Conspiracy contains three essential elements: (1) the intent to commit a felony, (2) an agreement between two or more persons to commit that felony, and (3) an overt act by one of the conspirators in pursuance of or in furtherance of that agreement.[FN6] The corpus delicti of the offense of conspiracy is the agreement to commit a crime.[FN7] The agreement is also the sine qua non of the offense. Without the agreement, there is no offense. If one of the parties to the conspiracy is, for some reason, insincere, as in the case of an undercover police officer entering into an agreement with the defendant merely to investigate but without the intent to carry out the offense, there is no conspiracy.[FN8] The purpose of the overt act requirement has been described as providing conspirators an opportunity to abandon the conspiracy and to avoid criminal liability before the agreement is put into operation by a decisive act.[FN9] The overt act need not be the commission of the crime itself; in fact, the overt act need not be criminal at all.[FN10] The commission of the intended crime is never an essential element of the crime of conspiracy. One of the principal procedural advantages of the conspiracy theory is the coconspirator exception to the hearsay rule. At its simplest, all statements made by coconspirators during the course of and in the furtherance of the conspiracy are admissible against any of the conspirators.[FN11] The hearsay exception is not limited to prosecutions for conspiracy but may be used in the prosecution of any offense in which coconspirators participate.[FN12] It is limited to only those

statements that are made prior to the conspiracy's termination and that further its aims.[FN13] A conspiracy is not terminated, however, until all that was contemplated to be done by the conspirators has been done.[FN14] Further, there must be an independent showing of the conspiracy before the statements are admissible, with evidence other than the statements.[FN15] An indictment alleging conspiracy must allege the conduct that is the basis of the illegal agreement, at least in response to a claim for more specific notice.[FN16] Various circumstantial methods may establish conspiracy. Similar methods of operation together with joint activities and relationships will support a finding of conspiracy.[FN17] At least one court has ruled that the offense of conspiracy applies only to offenses defined in the penal code unless the statute created the intended offense specifically either defines conspiracy or incorporates the Penal Code definition.[FN18]

[FNa0] Taos, New Mexico

-------------------------------------------------------------------------------[FN1] V.T.C.A., Penal Code § 15.02. [FN2] V.T.C.A., Penal Code § 15.01.
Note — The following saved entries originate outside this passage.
Definition resolveExtendedCIDRs (peers : list NovaNetworkPolicyPeer) : list cidrEntry :=
  peer ← peers;
  match v_IPBlock peer with
  | None => []
  | Some b => resolveIPBlockCIDRs (CIDR b) (Except b)
  end.

Definition host_cidr (ip : IP) : string :=
  match To4 ip with Some _ => ip_string ip +:+ "/32" | None => ip_string ip +:+ "/128" end.

Definition resolveFQDNPeers : list NovaNetworkPolicyPeer -> D (list string) :=
  collect (fun peer => match v_FQDN peer with
                       | None => mret []
                       | Some fqdn => ips ← resolve fqdn; mret (host_cidr <$> ips)
                       end).

Definition maxExpandablePortRange : Z := 100.

(** The loop over the ports of a range, whose variable is a 16-bit integer. *)
Fixpoint expand (fuel : nat) (proto port endPort : Z) : outcome (list portProto) :=
  match fuel with
  | O => Diverge
  | S f =>
      if port <=? endPort then
        l ← expand f proto (wrap16 (port + 1)) endPort;
        mret (mkPP proto port :: l)
      else mret []
  end.

Definition resolve_port (p : NovaNetworkPolicyPort) : outcome (list portProto) :=
  let proto := port_protocol (v_Protocol p) in
  match v_Port p with
  | None => mret [mkPP proto 0]
  | Some portVal =>
      if (portVal <? 0) || (MaxUint16 <? portVal) then mret []
      else
        let startPort := Z.land portVal MaxUint16 in
        match v_EndPort p with
        | None => mret [mkPP proto startPort]
        | Some endPortVal =>
            if (endPortVal <? 0) || (MaxUint16 <? endPortVal) then mret []
            else
              let endPort := Z.land endPortVal MaxUint16 in
              let rangeSize := endPort - startPort + 1 in
              if rangeSize <=? 0 then mret []
              else if maxExpandablePortRange <? rangeSize then mret [mkPP proto 0]
              else expand 102 proto startPort endPort
        end
  end.

Fixpoint resolveExtendedPorts (ports : list NovaNetworkPolicyPort) : outcome (list portProto) :=
  match ports with
  | [] => mret []
  | p :: rest => a ← resolve_port p; b ← resolveExtendedPorts rest; mret (a ++ b)
  end.

Definition lift {A} (m : outcome A) : D A := fun s => a ← m; Val (a, s).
[FN3] V.T.C.A., Penal Code § 15.03. [FN4] See V.T.C.A., Penal Code § 15.02, Practice Commentary. [FN5] See V.T.C.A., Penal Code § 15.02, Practice Commentary. [FN6] Dade v. State, 622 S.W.2d 580 (Tex.Crim.App.1981); Arney v. State, 580 S.W.2d 836 (Tex.Crim.App.1979). [FN7] Brown v. State, 576 S.W.2d 36 (Tex.Crim.App.1978). [FN8] Williams v. State, 646 S.W.2d 221 (Tex.Crim.App.1983). This rationale is carried over from the 1925 Penal Code. Weathered v. State, 128 Tex.Crim. 263, 81 S.W.2d 91 (App.1935). The 1970 Proposed Code would have eliminated the “feigned agreement” defense; this section, however, was not carried into the present Code. [FN9] Arney v. State, 580 S.W.2d 836 (Tex.Crim.App.1979) (Judge Clinton, concurring). [FN10] McCann v. State, 606 S.W.2d 897 fn. 1 (Tex.Crim.App.1980); Brown v. State, 576 S.W.2d 36 (Tex.Crim.App.1978); Skidmore v. State, 530 S.W.2d 316 (Tex.Crim.App.1975). [FN11] Delgado v. State, 544 S.W.2d 929 (Tex.Crim.App.1977).

[FN12] Rodriquez v. State, 552 S.W.2d 451 (Tex.Crim.App.1977). [FN13] Denney v. State, 558 S.W.2d 467 (Tex.Crim.App.1977), cert. denied 437 U.S. 911, 98 S.Ct. 3104, 57 L.Ed.2d 1142 (1978). [FN14] Bates v. State, 587 S.W.2d 121 (Tex.Crim.App.1979). [FN15] Bates v. State, 587 S.W.2d 121 (Tex.Crim.App.1979). [FN16] Lindsay v. State, 588 S.W.2d 570 (Tex.Crim.App.1979). [FN17] Rainey v. State, 877 S.W.2d 48 (Tex.App.—Tyler 1994, no pet.). [FN18] State v. Delay, 2006 WL 1041048 (Tex.App.—Austin 2006).